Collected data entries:
----------------

(** * parking_server: request validation, gateway delegation, response shaping

    A shallow embedding of the three Express servers of the repository:

    - [Razorpay]       : [src/index.js], the current Razorpay server;
    - [RazorpayLegacy] : the two earlier copies of that server kept in
                         [src/unnamed/part_001] (their two handlers are
                         textually the same in both copies);
    - [Stripe]         : the Stripe checkout server of [src/unnamed/part_000];
    - [Cors]           : the CORS policy of [src/index.js] and of the second
                         copy in [src/unnamed/part_001], and the error
                         handler of [src/index.js];
    - [Diagnostics]    : the two diagnostic routes of [src/index.js];
    - [Catalog]        : the product listing and the health check of
                         [src/unnamed/part_000].

    Module [JS] holds the fragment of ECMAScript the handlers rely on:
    JSON values, truthiness, the conversions [ToString] and [ToNumber]
    (which may throw), IEEE-754 binary64 arithmetic (Rocq's primitive
    floats), [Math.round], [Number.prototype.toFixed] and property lookup
    through [Object.prototype].

    A handler is a program of type [prog effect response]: it returns the
    response it sends, raises the exception that escapes it, or performs an
    external call (payment gateway, clock, console) and continues with the
    answer.  [run] executes a program against a world that answers the
    external calls and records the calls made.

    What the [console.*] statements of the two Razorpay servers print is
    left out of the embedding (section 1 of the specification places
    logging out of scope), but not what evaluating their arguments may
    throw: a template literal converts each value it interpolates to a
    String, and that conversion, kept as [template], throws for some JSON
    values.  [JSON.stringify] is total on the values of the embedding and
    [req.ip] is a String: the statements that only print these are left
    out whole.  The console calls of the Stripe server are kept as calls,
    since the dispatch of its webhook consists of nothing else.
    The SDKs of the two gateways are external: what they resolve with is
    typed as an object, what they reject with or throw as an error
    object; the event [constructEvent] returns is the parsed request body,
    any JSON value.
    A request body is the object [express.json()] leaves in [req.body]. *)

Set Warnings "-register-all,-inexact-float".
From Stdlib Require Import Ascii Floats ZArith DecimalString.
From stdpp Require Import gmap strings list.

----------------

What lines in the data hold the word "console"? Return them.

    external call (payment gateway, clock, console) and continues with the
    What the [console.*] statements of the two Razorpay servers print is
    out whole.  The console calls of the Stripe server are kept as calls,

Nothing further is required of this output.